Lemma prepare_total mem i to : simple_spec (va_spec to) -> nillable (va_spec to) = false -> exists r, prepare mem i to = Some r.
Proof.
  intros Hs Hn. unfold ti_val_varr_prepare. destruct (is_spec_exact (va_spec to) (as_val i) Hs Hn) as (b & -> & _).
  cbn [mbind option_bind]. destruct b; [by eexists|]. cbn [negb].
  destruct (check_nested_ok pcre_match re_email re_url re_tel (va_spec to) (as_val i) Hs) as (r & -> & _). by eexists.
Qed.

Lemma varr_op_total f mem i to : simple_spec (va_spec to) -> nillable (va_spec to) = false ->
  exists r, varr_op pcre_match re_email re_url re_tel closure_unbound f mem i to = Some r.
Proof. intros Hs Hn. unfold varr_op. destruct (prepare_total mem i to Hs Hn) as (r & ->). by eexists. Qed.

Lemma prepare_spec mem i to i' to' : prepare mem i to = Some (inr (i', to')) -> va_spec to' = va_spec to.
Proof.
  unfold ti_val_varr_prepare. intros H. apply bind_Some in H as (b & _ & H). destruct b; cbn [negb] in H.
  - injection H as H. destruct i as [v|t m r l|l]; cbn [Varr.to_arr] in H.
    + destruct v; try (injection H as <- <-; done). by destruct (closure_unbound c); [injection H as <- <-|].
    + destruct (_ && _); [done|]. by injection H as <- <-.
    + destruct (negb mem); [done|]. by injection H as <- <-.
  - apply bind_Some in H as (r & _ & H). destruct r; try discriminate H. by injection H as <- <-.
Qed.

Lemma varr_op_spec f mem i to to' : varr_op pcre_match re_email re_url re_tel closure_unbound f mem i to = Some (inr to') ->
  va_spec to' = va_spec to.
Proof.
  unfold varr_op. intros H. apply bind_Some in H as ([e|[i' t]] & Hr & H); [done|]. injection H as <-. exact (prepare_spec _ _ _ _ _ Hr).
Qed.
(* ===== verification/Index.v ===== *)
(** * ti/index: indices and slices

    Reading and writing lists, strings and bytes by an index or a slice,
    [src/src/ti/index.c]. The value of a statement between the brackets is an
    argument: absent, a value, or an error of its own. A read outside a list and a
    copy between overlapping ranges are undefined ([None]). *)
From Stdlib Require Import ZArith Lia.
From stdpp Require Import base list option numbers.
From S2P Require Import Prelude Utf8 Opr Strx Spec Field Varr.

Inductive arg := ANone | AVal (v : val) | AFail.

Inductive ierr := I_statement | I_slice_type | I_step_zero | I_index_type | I_range | I_memory | I_operand | I_step | I_array_type
  | I_arr (e : verr) | I_opr.

(** The index of a slice, if it is an integer. *)
Definition slice_index (a : arg) : ierr + option Z :=
  match a with
  | ANone | AVal VNil => inr None
  | AVal (VInt i) => inr (Some i)
  | AVal _ => inl I_slice_type
  | AFail => inl I_statement
  end.

(** [index__read_slice_indices] with [start = 0], [stop = n] and [step = 1]. *)
Definition index__read_slice_indices (n : Z) (a b c : arg) : ierr + (Z * Z * Z) :=
  if n =? 0 then inr (0, n, 1)
  else
    match slice_index a with
    | inl e => inl e
    | inr start_ =>
      let start :=
        match start_ with
        | Some i => if 0 <? i then (if n <? i then n else i) else if (i <? 0) && (0 <? n + i) then n + i else 0
        | None => 0
        end in
      match slice_index b with
      | inl e => inl e
      | inr stop_ =>
        let stop :=
          match stop_ with
          | Some i => if i <? n then (if i <? 0 then (if n + i <? 0 then 0 else n + i) else i) else n
          | None => n
          end in
        match slice_index c with
        | inl e => inl e
        | inr None => inr (start, stop, 1)
        | inr (Some i) =>
          if i =? 0 then inl I_step_zero
          else if i <? 0 then
            inr (match start_ with Some _ => start | None => n - 1 end, match stop_ with Some _ => stop | None => -1 end, i)
          else inr (start, stop, i)
        end
      end
    end.

Definition index__slice_arr (source : varr) (a b c : arg) : option (ierr + varr) :=
  match index__read_slice_indices (len (va_vec source)) a b c with
  | inl e => Some (inl e)
  | inr (start, stop, step) => v ← ti_varr_from_slice source start stop step; Some (inr v)
  end.

(** [index__slice_str] and [index__slice_bin]: the characters of the result. *)
Definition index__slice_raw (data : list Z) (a b c : arg) : option (ierr + list Z) :=
  match index__read_slice_indices (len data) a b c with
  | inl e => Some (inl e)
  | inr (start, stop, step) => r ← raw_from_slice data start stop step; Some (inr r)
  end.

Definition index__numeric (n : Z) (a : arg) : ierr + Z :=
  match a with
  | AVal (VInt i) => let i := if i <? 0 then i + n else i in if (i <? 0) || (n <=? i) then inl I_range else inr i
  | AVal _ => inl I_index_type
  | ANone | AFail => inl I_statement
  end.

Definition index__index_arr (source : varr) (a : arg) : option (ierr + item) :=
  match index__numeric (len (va_vec source)) a with
  | inl e => Some (inl e)
  | inr i => x ← vec_at (va_vec source) i; Some (inr x)
  end.

Definition index__index_raw (data : list Z) (a : arg) : option (ierr + Z) :=
  match index__numeric (len data) a with
  | inl e => Some (inl e)
  | inr i => x ← vec_at data i; Some (inr x)
  end.

(** ** Assignment to a slice *)

(** Cells of [vec->data]; a write outside is undefined. *)
Definition cells := list (option item).

Definition write_cells (buf : cells) (dst : Z) (src : cells) : option cells :=
  if (0 <=? dst) && (dst + len src <=? len buf)
  then Some (take (Z.to_nat dst) buf ++ src ++ drop (Z.to_nat dst + length src) buf) else None.

Definition read_cells (buf : cells) (src n : Z) : option cells :=
  if (0 <=? src) && (0 <=? n) && (src + n <=? len buf) then Some (take (Z.to_nat n) (drop (Z.to_nat src) buf)) else None.

Definition memmove (buf : cells) (dst src n : Z) : option cells := s ← read_cells buf src n; write_cells buf dst s.

(** Copying [n] cells from the start of the same buffer. *)
Definition memcpy_self (buf : cells) (dst n : Z) : option cells :=
  if (dst <? n) && (0 <? n) then None else s ← read_cells buf 0 n; write_cells buf dst s.

(** What is assigned: the same list, or another one. *)
Inductive assigned_arr := ASame | AOther (evarr : list item) | ANoArr.

Definition index__slice_ass (resize : bool) (ass_len : Z) (varr : varr) (a b c : arg) (e : ierr + assigned_arr)
    : option (ierr + cells) :=
  if ass_len =? 2 then Some (inl I_operand)
  else
    let current_n := len (va_vec varr) in
    match index__read_slice_indices current_n a b c with
    | inl e => Some (inl e)
    | inr (start, stop, step) =>
      if negb (step =? 1) then Some (inl I_step)
      else
        match e with
        | inl e => Some (inl e)
        | inr ANoArr => Some (inl I_array_type)
        | inr e =>
          let c := if start <? stop then stop - start else 0 in
          let n := match e with AOther l => len l | _ => current_n end in
          let new_n := (current_n + n - c) mod 2 ^ 32 in
          if (current_n <? new_n) && negb resize then Some (inl I_memory)
          else
            let buf := map Some (va_vec varr) ++ replicate (Z.to_nat (new_n - current_n)) None in
            buf ← memmove buf (start + n) (start + c) (current_n - start - c);
            buf ← match e with AOther l => write_cells buf start (map Some l) | _ => memcpy_self buf start n end;
            Some (inr (take (Z.to_nat new_n) buf))
        end
    end.

Section Assign.
Context (pcre_match : list Z -> list Z -> bool) (re_email re_url re_tel : list Z) (closure_unbound : Z -> bool).
(** [ti_opr_a_to_b]: the operator of a compound assignment. *)
Context (opr : item -> item -> option item).

Definition index__array_ass (mem : bool) (ass_len : Z) (varr : varr) (a : arg) (e : ierr + item) : option (ierr + Varr.varr) :=
  match index__numeric (len (va_vec varr)) a with
  | inl e => Some (inl e)
  | inr i =>
    match e with
    | inl e => Some (inl e)
    | inr b =>
      if ass_len =? 2 then
        x ← vec_at (va_vec varr) i;
        Some (match opr x b with None => inl I_opr | Some r => inr (with_vec (<[Z.to_nat i := r]> (va_vec varr)) varr) end)
      else
        r ← ti_val_varr_set pcre_match re_email re_url re_tel closure_unbound mem (Z.to_nat i) b varr;
        Some (match r with inl e => inl (I_arr e) | inr v => inr v end)
    end
  end.
End Assign.
(* ===== verification/Gc.v ===== *)
(** * ti/collection: the garbage collector of a collection

    Mark and sweep of [src/src/ti/collection.c] over the things of a collection.
    Every thing carries the flag [TI_THING_FLAG_SWEEP], cleared while it is marked.
    A thing that is not reached is moved to a queue with the change id of the node,
    and destroyed by a later run, when that change is stored everywhere; a thing in
    the queue can be looked up by its id and is put back then.

    Things are a heap by id; following an id that is not in the heap is undefined
    ([None]). Counts of references are left out: the step [step_free] below may
    remove a thing nothing refers to. *)
From Stdlib Require Import ZArith Lia.
From stdpp Require Import base gmap sets fin_map_dom list option numbers.
From S2P Require Import Prelude.

(** Values, as far as they hold things. *)
Inductive gval :=
  | GThing (id : Z)
  | GWrap (id : Z)
  | GWano (id : Z)                         (* wrapped by an anonymous type *)
  | GArr (mht : bool) (l : list gval)      (* with the flag may-have-things *)
  | GSet (l : list Z)
  | GOther.

Record thing := Thing { t_vals : list gval; t_sweep : bool }.
Notation heap := (gmap Z thing).

Record collection := Collection {
  c_heap : heap;
  c_things : gset Z;                       (* collection->things *)
  c_root : Z;
  c_vtasks : list (list gval);             (* the arguments of the tasks *)
  c_enums : list Z;                        (* the things that are members of enumerations *)
  c_gc : list (Z * Z)                      (* change id and thing *)
}.

(** ** Mark *)

(** [collection__gc_mark_varr] on one value. *)
Fixpoint gc_mark_val (v : gval) : list Z :=
  match v with
  | GThing id | GWrap id => [id]
  | GArr mht l => if mht then concat (map gc_mark_val l) else []
  | _ => []
  end.

(** [collection__gc_val] *)
Definition gc_val (v : gval) : list Z := match v with GSet l => l | _ => gc_mark_val v end.

(** The things that [collection__gc_mark_thing] visits after clearing the flag. *)
Definition gc_refs (vals : list gval) : list Z := concat (map gc_val vals).

Definition set_sweep (b : bool) (t : thing) : thing := Thing (t_vals t) b.

(** [if (thing->flags & TI_THING_FLAG_SWEEP) collection__gc_mark_thing(thing)] for
    every id of a list, with the function that marks a thing. *)
Fixpoint mark_list (mark : heap -> Z -> option heap) (h : heap) (ids : list Z) : option heap :=
  match ids with
  | [] => Some h
  | id :: ids => t ← h !! id; h ← (if t_sweep t then mark h id else Some h); mark_list mark h ids
  end.

(** Every call inside clears a flag: the number of things is enough fuel. *)
Fixpoint collection__gc_mark_thing (fuel : nat) (h : heap) (id : Z) : option heap :=
  match fuel with
  | O => None
  | S fuel => t ← h !! id; mark_list (collection__gc_mark_thing fuel) (<[id := set_sweep false t]> h) (gc_refs (t_vals t))
  end.

Definition mark_fuel (h : heap) : nat := S (size h).

Definition gc_mark (c : collection) : option heap :=
  let f := mark_fuel (c_heap c) in
  let mark := collection__gc_mark_thing f in
  h ← mark_list mark (c_heap c) (gc_refs (concat (c_vtasks c)));
  h ← mark_list mark h (c_enums c);
  mark h (c_root c).

(** ** Sweep *)

(** The loop over the queue: the number of things from changes that are stored. *)
Fixpoint gc_clear (scid : Z) (h : heap) (gc : list (Z * Z)) : option (heap * nat) :=
  match gc with
  | [] => Some (h, O)
  | (change_id, id) :: gc =>
    t ← h !! id;
    if scid <? change_id then gc_clear scid (<[id := set_sweep true t]> h) gc
    else
      let h := if t_sweep t then <[id := Thing [] true]> h else h in
      '(h, m) ← gc_clear scid h gc; Some (h, S m)
  end.

(** The first [m] things of the queue are destroyed or put back. *)
Fixpoint gc_shift (m : nat) (h : heap) (things : gset Z) (gc : list (Z * Z)) : option (heap * gset Z * list (Z * Z)) :=
  match m with
  | O => Some (h, things, gc)
  | S m =>
    match gc with
    | [] => None
    | (_, id) :: gc =>
      t ← h !! id;
      if t_sweep t then gc_shift m (delete id h) things gc
      else if bool_decide (id ∈ things) then None              (* ti_panic *)
      else gc_shift m h ({[id]} ∪ things) gc
    end
  end.

(** [collection__gc_thing] over the things; [push id]: there is memory for the queue. *)
Fixpoint gc_collect (ccid : Z) (push : Z -> bool) (h : heap) (ids : list Z) : option (heap * list (Z * Z)) :=
  match ids with
  | [] => Some (h, [])
  | id :: ids =>
    t ← h !! id;
    if t_sweep t && push id then '(h, gc) ← gc_collect ccid push h ids; Some (h, (ccid, id) :: gc)
    else gc_collect ccid push (<[id := set_sweep true t]> h) ids
  end.

Definition ti_collection_gc (do_mark_things : bool) (ccid scid : Z) (push : Z -> bool) (c : collection) : option collection :=
  h ← (if do_mark_things then gc_mark c else Some (c_heap c));
  '(h, m) ← gc_clear scid h (c_gc c);
  '(h, things, gc) ← gc_shift m h (c_things c) (c_gc c);
  '(h, new) ← gc_collect ccid push h (elements things);
  Some (Collection h (things ∖ list_to_set (map snd new)) (c_root c) (c_vtasks c) (c_enums c) (gc ++ new)).

(** ** A thing from the queue *)

Fixpoint queue_remove_id (id : Z) (gc : list (Z * Z)) : option (list (Z * Z)) :=
  match gc with
  | [] => None
  | (ch, x) :: gc => if x =? id then Some gc else gc ← queue_remove_id id gc; Some ((ch, x) :: gc)
  end.

Definition ti_collection_thing_restore_gc (id : Z) (c : collection) : option collection :=
  match queue_remove_id id (c_gc c) with
  | None => Some c
  | Some gc =>
    if bool_decide (id ∈ c_things c) then None                 (* ti_panic *)
    else Some (Collection (c_heap c) ({[id]} ∪ c_things c) (c_root c) (c_vtasks c) (c_enums c) gc)
  end.
Lemma get_access_wf d s a : ok d -> ti_val_get_access d s = Some a -> NoDup (owners a).
Proof.
  intros Hok. destruct s as [| |id]; cbn [ti_val_get_access]; [intros [= <-]; apply (ok_thingsdb d Hok)|intros [= <-]; apply (ok_node d Hok)|].
  destruct (List.find _ _) as [c|] eqn:Hf; [|done]. cbn [mbind option_bind]. intros [= <-]. apply find_some in Hf as [Hin _].
  pose proof (ok_colls d Hok) as Hc. rewrite List.Forall_forall in Hc. by apply (Hc c Hin).
Qed.

Lemma set_access_ok d s a h' a' : ok d -> ti_val_get_access d s = Some a -> exact h' (holders (set_access d s h' a')) ->
  NoDup (owners a') -> same (users d) (heap d) h' -> ok (set_access d s h' a').
Proof.
  intros Hok Ha Hex Hnd Hs. destruct (coll_access_wf (collections d) (match s with TI_SCOPE_COLLECTION id => id | _ => 0 end) a' (ok_colls d Hok) Hnd) as [Hc1 Hc2].
  eapply ok_intro; [exact Hok|by destruct s|..]; destruct s; cbn in *; rewrite ?Hc2; try done; by destruct Hok.
Qed.

(** ** Granting and revoking *)

Lemma grant_call d s a p mask : ok d -> ti_val_get_access d s = Some a -> p ∈ users d -> Z.of_nat (length (holders d)) + 1 < 2 ^ 32 ->
  exists h' a', ti_access_grant true (heap d) a p mask = Some (true, h', a') /\ ok (set_access d s h' a') /\
    (forall q, mask_of a' q = if q =? p then granted (mask_of a p) mask else mask_of a q).
Proof.
  intros Hok Ha Hp Hlen. destruct (access_split d s a Ha) as (R & H1 & H2). pose proof (ok_exact d Hok) as Hex. rewrite H1 in Hex, Hlen.
  assert (Hin : p ∈ owners a ++ R) by (rewrite <- H1; unfold holders, holders_of; apply elem_of_app; by left).
  destruct (grant_exact (heap d) a R p mask Hex Hin Hlen (get_access_wf d s a Hok Ha)) as (h' & a' & E & Hex' & Hs & Hnd & Hm & _).
  exists h', a'. split; [done|]. split; [|done]. eapply set_access_ok; [done|done|by rewrite H2|done|]. eapply same_sub; [|exact Hs].
  intros q Hq. rewrite <- H1. unfold holders, holders_of. apply elem_of_app. by left.
Qed.

Lemma revoke_call d s a p mask : ok d -> ti_val_get_access d s = Some a ->
  exists h' a', ti_access_revoke (heap d) a p mask = Some (h', a') /\ ok (set_access d s h' a') /\
    (forall q, mask_of a' q = if q =? p then revoked (mask_of a p) mask else mask_of a q).
Proof.
  intros Hok Ha. destruct (access_split d s a Ha) as (R & H1 & H2). pose proof (ok_exact d Hok) as Hex. rewrite H1 in Hex.
  destruct (revoke_exact (heap d) a R p mask Hex (get_access_wf d s a Hok Ha)) as (h' & a' & E & Hex' & Hs & Hnd & Hm & _).
  exists h', a'. split; [done|]. split; [|done]. eapply set_access_ok; [done|done|by rewrite H2|done|]. eapply same_sub; [|exact Hs].
  intros q Hq. rewrite <- (H2 h' a'). unfold holders, holders_of. apply elem_of_app. left. by destruct s.
Qed.

(** ** The other calls *)

Definition runs (r : fn_result) : Prop := exists x d', r = Some (x, d') /\ ok d'.

Lemma runs_same d e : ok d -> runs (Some (inl e, d)).
Proof. intros Hok. by eexists _, _. Qed.
#[local] Hint Resolve runs_same : core.

Lemma by_user_runs d name f : ok d -> (forall p u, p ∈ users d -> heap d !! p = Some u -> u_name u = name -> runs (f p)) -> runs (by_user d name f).
Proof.
  intros Hok Hf. unfold by_user, ti_users_get_by_namestrn.
  destruct (users_get d (fun u => bool_decide (u_name u = name)) Hok) as ([p|] & -> & Ho); cbn [mbind option_bind]; [|by apply runs_same].
  destruct Ho as (Hp & u & Hu & He). apply bool_decide_eq_true in He. by eapply Hf.
Qed.
(* ===== verification/MpackProof.v ===== *)
(** * util/mpack: the format, and the reader against it

    [head] and [item] are the grammar of msgpack, written from the description of the
    format: the first bytes of a value with what it holds, and whole values. The reader is
    brought into one form ([form], a table by first byte) and compared with the grammar. *)
From Stdlib Require Import ZArith Lia.
From stdpp Require Import base list option numbers.
From S2P Require Import Prelude Utf8 Opr Strx Mpack.

Definition byte_list (l : list Z) : Prop := Forall (fun b => 0 <= b < 256) l.

(** ** Big-endian numbers *)

Fixpoint be (k : nat) (z : Z) : list Z :=
  match k with
  | O => []
  | S k => (z / 256 ^ Z.of_nat k) mod 256 :: be k z
  end.

Fixpoint unbe (l : list Z) (acc : Z) : Z :=
  match l with [] => acc | b :: l => unbe l (acc * 256 + b) end.

Lemma length_be k z : length (be k z) = k.
Proof. induction k; simpl; congruence. Qed.

Lemma be_bytes k z : byte_list (be k z).
Proof. induction k; constructor; [apply Z.mod_pos_bound; lia|done]. Qed.

Lemma pow256_pos k : 0 < 256 ^ Z.of_nat k.
Proof. apply Z.pow_pos_nonneg; lia. Qed.

Lemma pow256_S k : 256 ^ Z.of_nat (S k) = 256 * 256 ^ Z.of_nat k.
Proof. rewrite Nat2Z.inj_succ, Z.pow_succ_r by lia. done. Qed.

Lemma unbe_acc l : forall acc, unbe l acc = acc * 256 ^ Z.of_nat (length l) + unbe l 0.
Proof.
  induction l as [|b l IH]; intros acc; [simpl; lia|]. cbn [unbe length]. rewrite (IH (acc * 256 + b)), (IH (0 * 256 + b)), pow256_S. lia.
Qed.

Lemma unbe_bound l : byte_list l -> 0 <= unbe l 0 < 256 ^ Z.of_nat (length l).
Proof.
  induction 1 as [|b l Hb Hl IH]; [simpl; lia|]. cbn [unbe length]. rewrite unbe_acc, pow256_S. nia.
Qed.

Lemma be_add k c z : be k (c * 256 ^ Z.of_nat k + z) = be k z.
Proof.
  revert c. induction k as [|k IH]; intros c; [done|]. pose proof (pow256_pos k). cbn [be]. rewrite pow256_S.
  replace (c * (256 * 256 ^ Z.of_nat k) + z) with (z + c * 256 * 256 ^ Z.of_nat k) by lia. rewrite Z.div_add by lia. f_equal.
  - rewrite Z.mod_add by lia. done.
  - rewrite Z.add_comm. apply (IH (c * 256)).
Qed.

Lemma be_mod k z : be k z = be k (z mod 256 ^ Z.of_nat k).
Proof.
  pose proof (pow256_pos k). rewrite (Z.div_mod z (256 ^ Z.of_nat k)) at 1 by lia. by rewrite (Z.mul_comm (256 ^ _)), be_add.
Qed.

Lemma be_unbe l : byte_list l -> be (length l) (unbe l 0) = l.
Proof.
  induction 1 as [|b l Hb Hl IH]; [done|]. cbn [length be unbe]. rewrite (unbe_acc l (0 * 256 + b)). pose proof (unbe_bound l Hl).
  rewrite be_add, IH. f_equal. replace ((0 * 256 + b) * 256 ^ Z.of_nat (length l) + unbe l 0) with (unbe l 0 + b * 256 ^ Z.of_nat (length l)) by lia.
  rewrite Z.div_add, Z.div_small by lia. rewrite Z.mod_small; lia.
Qed.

####################

> **Task objective**: Working from the data above, extract solely the lines from the one containing "Definition index__slice_raw (data" through the one containing "Definition write_cells (buf", exactly as they appear, both included.

> **Written solution**:
Definition index__slice_raw (data : list Z) (a b c : arg) : option (ierr + list Z) :=
  match index__read_slice_indices (len data) a b c with
  | inl e => Some (inl e)
  | inr (start, stop, step) => r ← raw_from_slice data start stop step; Some (inr r)
  end.

Definition index__numeric (n : Z) (a : arg) : ierr + Z :=
  match a with
  | AVal (VInt i) => let i := if i <? 0 then i + n else i in if (i <? 0) || (n <=? i) then inl I_range else inr i
  | AVal _ => inl I_index_type
  | ANone | AFail => inl I_statement
  end.

Definition index__index_arr (source : varr) (a : arg) : option (ierr + item) :=
  match index__numeric (len (va_vec source)) a with
  | inl e => Some (inl e)
  | inr i => x ← vec_at (va_vec source) i; Some (inr x)
  end.

Definition index__index_raw (data : list Z) (a : arg) : option (ierr + Z) :=
  match index__numeric (len data) a with
  | inl e => Some (inl e)
  | inr i => x ← vec_at data i; Some (inr x)
  end.

(** ** Assignment to a slice *)

(** Cells of [vec->data]; a write outside is undefined. *)
Definition cells := list (option item).

Definition write_cells (buf : cells) (dst : Z) (src : cells) : option cells :=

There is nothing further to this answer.